[What is being asked]
Which lines run from the start of the data below to the line containing "and one address"? Set them down exactly, with none added.

Stored data
Lemma derived_to_base_through_virtual_base_witness :
  (forall (nc : bool) rs,
      eval ex_E_vbase rs (OArg 0) = Some (RInt 4096) ->
      exists v s' out fuel m,
        GetAddressOfBaseClass ex_CGM_G (OArg 0) ex_G ex_V nc ex_s
        = Ok v s' out /\
        exec ex_E_vbase fuel out (start 0 rs) = Some m /\
        eval ex_E_vbase (regs m) v = Some (RInt 4128) /\
        trace m = []) /\
  (forall rs,
      eval ex_E_vbase rs (OArg 0) = Some (RInt 0) ->
      exists v s' out fuel m,
        GetAddressOfBaseClass ex_CGM_G (OArg 0) ex_G ex_V true ex_s
        = Ok v s' out /\
        exec ex_E_vbase fuel out (start 0 rs) = Some m /\
        eval ex_E_vbase (regs m) v = Some (RInt 0) /\
        trace m = []).
Proof.
  exact (derived_to_base_through_virtual_base ex_CGM_G ex_G ex_V ex_path_G_V
           ex_V (OArg 0) ex_s ex_E_vbase 0%nat 4096 20480 32
           eq_refl eq_refl eq_refl eq_refl eq_refl I
           (conj eq_refl eq_refl) eq_refl eq_refl).
Defined.

(* --------------------------------------------------------------------- *)
(** ** The address of a base of a complete class                          *)

(** X6.  For a value whose static type is a pointer to [Derived],
    running the code of [GetAddressOfBaseOfCompleteClass] on a pointer
    [p] gives [p] plus the offset of the base in the layout of the class
    (the virtual-base offset for a virtual base, the base offset
    otherwise), in bytes, without any load or branch: the code is casts
    and one address computation.  For a value of another type code
    generation stops at the assertion on the type.  For a direct
    non-virtual base, found by a path of one step,
    [GetAddressOfBaseClass] without null check gives the same address. *)
Theorem base_of_complete_class_is_at_layout_offset :
  forall CGM CGF This (isBaseVirtual : bool) Derived Base s E bb rs p,
    0 < PointerWidth CGM ->
    env_bits E = PointerWidth CGM ->
    fresh_for s This ->
    eval E rs This = Some (RInt p) ->
    0 <= p < 2 ^ PointerWidth CGM ->
    let Offset :=
      if isBaseVirtual then getVBaseClassOffset CGM Derived Base
      else getBaseClassOffset CGM Derived Base in
    (isPointerTo CGF This Derived = true ->
     exists v s' out fuel m,
       GetAddressOfBaseOfCompleteClass CGM CGF This isBaseVirtual Derived Base s
       = Ok v s' out /\
       exec E fuel out (start bb rs) = Some m /\
       eval E (regs m) v
       = Some (RInt (wrap (PointerWidth CGM) (p + Offset / 8))) /\
       trace m = [] /\
       forallb (fun i => match i with
                         | IBitCast _ _ | IGEP _ _ _ _ => true
                         | _ => false
                         end) out = true) /\
    (isPointerTo CGF This Derived = false ->
     exists msg,
       GetAddressOfBaseOfCompleteClass CGM CGF This isBaseVirtual Derived Base s
       = Abort msg) /\
    (forall Element,
        isBaseVirtual = false ->
        same_decl Derived Base = false ->
        isDerivedFrom CGM Derived Base = Some [Element] ->
        isVirtual (Element_Base Element) = false ->
        decl_id (Element_Class Element) = decl_id Derived ->
        decl_id (getDecl (Element_Base Element)) = decl_id Base ->
        exists v s' out fuel m,
          GetAddressOfBaseClass CGM This Derived Base false s = Ok v s' out /\
          exec E fuel out (start bb rs) = Some m /\
          eval E (regs m) v
          = Some (RInt (wrap (PointerWidth CGM) (p + Offset / 8)))).
Proof.
  intros CGM CGF This isBaseVirtual Derived Base s E bb rs p
    HW HE Hfresh Hp Hrange Offset.
  assert (Hwp : wrap (PointerWidth CGM) p = p) by (apply wrap_small; lia).
  split; [|split].
  - intros Hty.
    unfold GetAddressOfBaseOfCompleteClass, assert. rewrite Hty. fold Offset.
    destruct (Offset =? 0) eqn:Hz.
    + apply Z.eqb_eq in Hz. rewrite Hz.
      cbn. do 5 eexists. split; [reflexivity|]. split; [|split; [|split]].
      * run_all ltac:(rewrite ?(eval_upd_fresh _ _ _ _ s) by (auto; lia);
                      rewrite ?Hp).
      * machine_simpl idtac.
        change (0 / 8) with 0. rewrite Z.add_0_r, Hwp. reflexivity.
      * reflexivity.
      * reflexivity.
    + cbn. do 5 eexists. split; [reflexivity|]. split; [|split; [|split]].
      * run_all ltac:(rewrite ?(eval_upd_fresh _ _ _ _ s) by (auto; lia);
                      rewrite ?Hp, ?HE, ?Z.mul_1_r).
      * machine_simpl idtac. reflexivity.
      * reflexivity.
      * reflexivity.
  - intros Hty.
    unfold GetAddressOfBaseOfCompleteClass, assert. rewrite Hty.
    eexists. reflexivity.
  - intros Element Hnonvirtual Hsame Hpath Hnv HidC HidB.
    unfold Offset. rewrite Hnonvirtual.
    set (x := getBaseClassOffset CGM Derived Base / 8).
    assert (Hx : 0 <= x < 2 ^ 64).
    { unfold x, getBaseClassOffset.
      pose proof (wrap_range 64 (BaseClassOffset CGM (decl_id Derived)
                                   (decl_id Base)) ltac:(lia)) as Hr.
      split; [apply Z.div_pos; lia|].
      apply Z.div_lt_upper_bound; lia. }
    assert (HOff : adjustment_offset CGM Derived Base = Some x).
    { unfold adjustment_offset. rewrite Hsame, Hpath.
      unfold path_is_nonvirtual. cbn [forallb]. rewrite Hnv. cbn [negb andb].
      unfold path_offset. cbn [path_offset_from].
      unfold getBaseClassOffset. rewrite HidC, HidB.
      fold (getBaseClassOffset CGM Derived Base). fold x.
      rewrite Z.add_0_l, wrap_small by exact Hx. reflexivity. }
    rewrite (GetAddressOfBaseClass_nonvirtual _ _ _ _ _ _ _ HOff).
    destruct (x =? 0) eqn:Hz.
    + apply Z.eqb_eq in Hz. rewrite Hz.
      cbn. do 5 eexists. split; [reflexivity|]. split.
      * run_all ltac:(rewrite ?(eval_upd_fresh _ _ _ _ s) by (auto; lia);
                      rewrite ?Hp).
      * machine_simpl idtac. rewrite Z.add_0_r, Hwp. reflexivity.
    + cbn. do 5 eexists. split; [reflexivity|]. split.
      * run_all ltac:(rewrite ?(eval_upd_fresh _ _ _ _ s) by (auto; lia);
                      rewrite ?Hp, ?HE, ?Z.mul_1_r).
      * machine_simpl idtac. rewrite wrap_add_r. reflexivity.
Qed.

Lemma base_of_complete_class_is_at_layout_offset_witness :
  (exists v s' out fuel m,
      GetAddressOfBaseOfCompleteClass ex_CGM (ex_CGF_in 5) OThis true ex_D ex_V ex_s
      = Ok v s' out /\
      exec ex_E fuel out (start 0 ex_regs) = Some m /\
      eval ex_E (regs m) v = Some (RInt 4104) /\
      trace m = [] /\
      forallb (fun i => match i with
                        | IBitCast _ _ | IGEP _ _ _ _ => true
                        | _ => false
                        end) out = true) /\
  (exists v s' out fuel m,
      GetAddressOfBaseOfCompleteClass ex_CGM ex_CGF OThis false ex_C ex_B ex_s
      = Ok v s' out /\
      exec ex_E fuel out (start 0 ex_regs) = Some m /\
      eval ex_E (regs m) v = Some (RInt 4112)) /\
  (exists msg,
      GetAddressOfBaseOfCompleteClass ex_CGM ex_CGF OThis true ex_D ex_V ex_s
      = Abort msg) /\
  (exists v s' out fuel m,
      GetAddressOfBaseClass ex_CGM OThis ex_C ex_B false ex_s = Ok v s' out /\
      exec ex_E fuel out (start 0 ex_regs) = Some m /\
      eval ex_E (regs m) v = Some (RInt 4112)).
Proof.
  assert (Hr : 0 <= 4096 < 2 ^ PointerWidth ex_CGM) by (cbn; lia).
  destruct (base_of_complete_class_is_at_layout_offset ex_CGM (ex_CGF_in 5) OThis
              true ex_D ex_V ex_s ex_E 0%nat ex_regs 4096
              eq_refl eq_refl I eq_refl Hr) as (HD & _ & _).
  destruct (base_of_complete_class_is_at_layout_offset ex_CGM ex_CGF OThis
              false ex_C ex_B ex_s ex_E 0%nat ex_regs 4096
              eq_refl eq_refl I eq_refl Hr) as (HC & _ & HP).
  destruct (base_of_complete_class_is_at_layout_offset ex_CGM ex_CGF OThis
              true ex_D ex_V ex_s ex_E 0%nat ex_regs 4096
              eq_refl eq_refl I eq_refl Hr) as (_ & HA & _).
  split; [exact (HD eq_refl)|]. split.
  - destruct (HC eq_refl) as (v & s' & out & fuel & m & H1 & H2 & H3 & _).
    exists v, s', out, fuel, m. repeat split; assumption.
  - split; [exact (HA eq_refl)|].
    exact (HP {| Element_Base := mkCXXBaseSpecifier false ex_B;
                 Element_Class := ex_C |}
             eq_refl eq_refl eq_refl eq_refl eq_refl eq_refl).
Defined.

(* --------------------------------------------------------------------- *)
(** ** Loops that count up                                                *)

(** A loop whose test is at instruction 2 and whose index is in [slot]:
    if one iteration from index [i] performs [ev i] and leaves the index
    at [i + 1], and the loop is left at index [N], then from index [i] it
    performs the operations of [i], ..., [N - 1] in this order. *)
Lemma ascending_loop_runs E code (c slot : nat) (N : Z)
    (inv : machine -> Prop) (ev : Z -> option event) :
  (forall m i,
      pc m = 2%nat -> slots m slot = Some (RInt i) -> inv m -> 0 <= i < N ->
      exists m1,
        (forall fuel r, exec E fuel code m1 = r -> exec E (c + fuel) code m = r) /\
        pc m1 = 2%nat /\ slots m1 slot = Some (RInt (i + 1)) /\ inv m1 /\
        trace m1 = trace m ++ match ev i with Some e => [e] | None => [] end) ->
  (forall m,
      pc m = 2%nat -> slots m slot = Some (RInt N) ->
      exists fuel m', exec E fuel code m = Some m' /\ trace m' = trace m) ->
  forall k m i,
    pc m = 2%nat -> slots m slot = Some (RInt i) -> inv m ->
    Z.of_nat k = N - i -> 0 <= i ->
    exists fuel m', exec E fuel code m = Some m' /\
      trace m' = trace m ++ omap ev (seqZ i (Z.of_nat k)).
Proof.
  intros Hiter Hexit.
  induction k as [|k IH]; intros m i Hpc Hsl Hinv Hi Hi0.
  - assert (i = N) by lia. clear Hi. subst i.
    destruct (Hexit m Hpc Hsl) as (fuel & m' & Hf & Ht). exists fuel, m'.
    split; [exact Hf|]. cbn. rewrite app_nil_r. exact Ht.
  - destruct (Hiter m i Hpc Hsl Hinv ltac:(lia))
      as (m1 & Hrun & Hpc1 & Hsl1 & Hinv1 & Ht1).
    destruct (IH m1 (i + 1) Hpc1 Hsl1 Hinv1 ltac:(lia) ltac:(lia))
      as (fuel & m' & Hexec & Htrace).
    exists (c + fuel)%nat, m'. split.
    + apply Hrun. exact Hexec.
    + rewrite Htrace, Ht1, seqZ_S_cons.
      change (omap ev (i :: seqZ (i + 1) (Z.of_nat k)))
        with (match ev i with
              | Some e => e :: omap ev (seqZ (i + 1) (Z.of_nat k))
              | None => omap ev (seqZ (i + 1) (Z.of_nat k))
              end).
      rewrite <- app_assoc. destruct (ev i); reflexivity.
Qed.

(** X7.  For a fixed-size array of N elements of a class whose copy
    assignment is trivial or done by a copy-assignment operator that is
    found, running the loop of [EmitClassAggrCopyAssignment] performs
    exactly one assignment per element (a flat copy, or a call of the
    operator on the addresses of the two elements), on elements 0, 1,
    ..., N-1 in this order, and none for N = 0. *)
Theorem array_assignment_loop_visits_each_element_once :
  forall BaseClassDecl Ty elem size Dest Src s E bb rs d0 s0,
    let Array := TConstantArray elem size in
    let N := getConstantArrayElementCount Array in
    hasTrivialCopyAssignment BaseClassDecl
      || isSome (hasConstCopyAssignment BaseClassDecl) = true ->
    fresh_for s Dest -> fresh_for s Src ->
    eval E rs Dest = Some (RInt d0) ->
    eval E rs Src = Some (RInt s0) ->
    exists s' out fuel m,
      EmitClassAggrCopyAssignment Dest Src Array BaseClassDecl Ty s
      = Ok tt s' out /\
      exec E fuel out (start bb rs) = Some m /\
      Forall2 (fun i e =>
                 element_assign BaseClassDecl Ty (element_address E Dest d0 i)
                   (element_address E Src s0 i) = Some e)
              (seqZ 0 N) (trace m) /\
      length (trace m) = Z.to_nat N.
Proof.
  intros BaseClassDecl Ty elem size Dest Src s E bb rs d0 s0 Array N
    Hassign HfD HfS HD HS.
  pose proof (getConstantArrayElementCount_range elem size) as HN.
  fold Array in HN. fold N in HN.
  assert (HwN : wrap 64 N = N) by (apply wrap_small; exact HN).
  pose (ev := fun i => element_assign BaseClassDecl Ty
                         (element_address E Dest d0 i)
                         (element_address E Src s0 i)).
  assert (Hev : forall i, exists e, ev i = Some e).
  { intros i. unfold ev, element_assign.
    destruct (hasTrivialCopyAssignment BaseClassDecl); [eexists; reflexivity|].
    destruct (hasConstCopyAssignment BaseClassDecl);
      [eexists; reflexivity|discriminate Hassign]. }
  assert (Hrun : exists s' out fuel m,
             EmitClassAggrCopyAssignment Dest Src Array BaseClassDecl Ty s
             = Ok tt s' out /\
             exec E fuel out (start bb rs) = Some m /\
             trace m = omap ev (seqZ 0 N)).
  { unfold EmitClassAggrCopyAssignment.
    clear Hev. unfold element_assign in ev.
    destruct (hasTrivialCopyAssignment BaseClassDecl) eqn:Htriv;
      [|destruct (hasConstCopyAssignment BaseClassDecl) as [MD|] eqn:Hop;
        [destruct (method_param0_isReference MD) eqn:Href
        |discriminate Hassign]].
    all:
      cbn -[getConstantArrayElementCount]; fold N; rewrite HwN;
      match goal with
      | |- exists s1 out fuel m, Ok tt _ ?c = _ /\ _ => set (code := c)
      end;
      (edestruct (ascending_loop_runs E code 12%nat (NextReg s) N
                    (fun m => eval E (regs m) Dest = Some (RInt d0) /\
                              eval E (regs m) Src = Some (RInt s0)) ev)
         with (k := Z.to_nat N) (i := 0)
              (m := {| pc := 2; cur_bb := NextBlock s; pred_bb := bb;
                       regs := rs;
                       slots := upd (fun _ => None) (NextReg s) (RInt 0);
                       trace := [] |})
         as (fuel & m' & Hexec & Htrace);
       [ intros m i Hpc Hsl [HmD HmS] Hi;
         destruct m as [pc0 cb pb rs1 sl t];
         cbn [pc slots regs trace] in *; subst pc0;
         assert (Hwi : wrap 64 i = i) by (apply wrap_small; lia);
         assert (Hlt : (wrap 64 i <? wrap 64 N) = true)
           by (rewrite Hwi, HwN; apply Z.ltb_lt; lia);
         assert (Hwi1 : wrap 64 (i + 1) = i + 1) by (apply wrap_small; lia);
         subst code;
         loop_iteration s 12 ltac:(rewrite ?Hsl, ?Hlt, ?HmD, ?HmS, ?Hwi1)
       | intros m Hpc Hsl;
         destruct m as [pc0 cb pb rs1 sl t];
         cbn [pc slots regs trace] in *; subst pc0;
         assert (Hlt : (wrap 64 N <? wrap 64 N) = false)
           by (apply Z.ltb_irrefl);
         do 2 eexists; split;
         [ subst code; run_all ltac:(rewrite ?Hsl, ?Hlt) | reflexivity ]
       | reflexivity | apply upd_same | split; [exact HD|exact HS] | lia | lia
       | do 2 eexists; exists (2 + fuel)%nat, m';
         split; [ reflexivity
                | split; [ subst code; do 2 (run1 idtac); exact Hexec
                         | rewrite Htrace, Z2Nat.id by lia; reflexivity ] ] ]). }
  destruct Hrun as (s' & out & fuel & m & Hemit & Hexec & Htrace).
  exists s', out, fuel, m. split; [exact Hemit|]. split; [exact Hexec|].
  assert (HF : Forall2 (fun i e => ev i = Some e) (seqZ 0 N) (trace m)).
  { rewrite Htrace. apply omap_Forall2. apply Forall_forall. intros i _.
    destruct (Hev i) as [e He]. rewrite He. reflexivity. }
  split; [exact HF|].
  apply Forall2_length in HF. rewrite <- HF, length_seqZ. reflexivity.
Qed.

[Reply to the task]
Lemma derived_to_base_through_virtual_base_witness :
  (forall (nc : bool) rs,
      eval ex_E_vbase rs (OArg 0) = Some (RInt 4096) ->
      exists v s' out fuel m,
        GetAddressOfBaseClass ex_CGM_G (OArg 0) ex_G ex_V nc ex_s
        = Ok v s' out /\
        exec ex_E_vbase fuel out (start 0 rs) = Some m /\
        eval ex_E_vbase (regs m) v = Some (RInt 4128) /\
        trace m = []) /\
  (forall rs,
      eval ex_E_vbase rs (OArg 0) = Some (RInt 0) ->
      exists v s' out fuel m,
        GetAddressOfBaseClass ex_CGM_G (OArg 0) ex_G ex_V true ex_s
        = Ok v s' out /\
        exec ex_E_vbase fuel out (start 0 rs) = Some m /\
        eval ex_E_vbase (regs m) v = Some (RInt 0) /\
        trace m = []).
Proof.
  exact (derived_to_base_through_virtual_base ex_CGM_G ex_G ex_V ex_path_G_V
           ex_V (OArg 0) ex_s ex_E_vbase 0%nat 4096 20480 32
           eq_refl eq_refl eq_refl eq_refl eq_refl I
           (conj eq_refl eq_refl) eq_refl eq_refl).
Defined.

(* --------------------------------------------------------------------- *)
(** ** The address of a base of a complete class                          *)

(** X6.  For a value whose static type is a pointer to [Derived],
    running the code of [GetAddressOfBaseOfCompleteClass] on a pointer
    [p] gives [p] plus the offset of the base in the layout of the class
    (the virtual-base offset for a virtual base, the base offset
    otherwise), in bytes, without any load or branch: the code is casts
    and one address computation.  For a value of another type code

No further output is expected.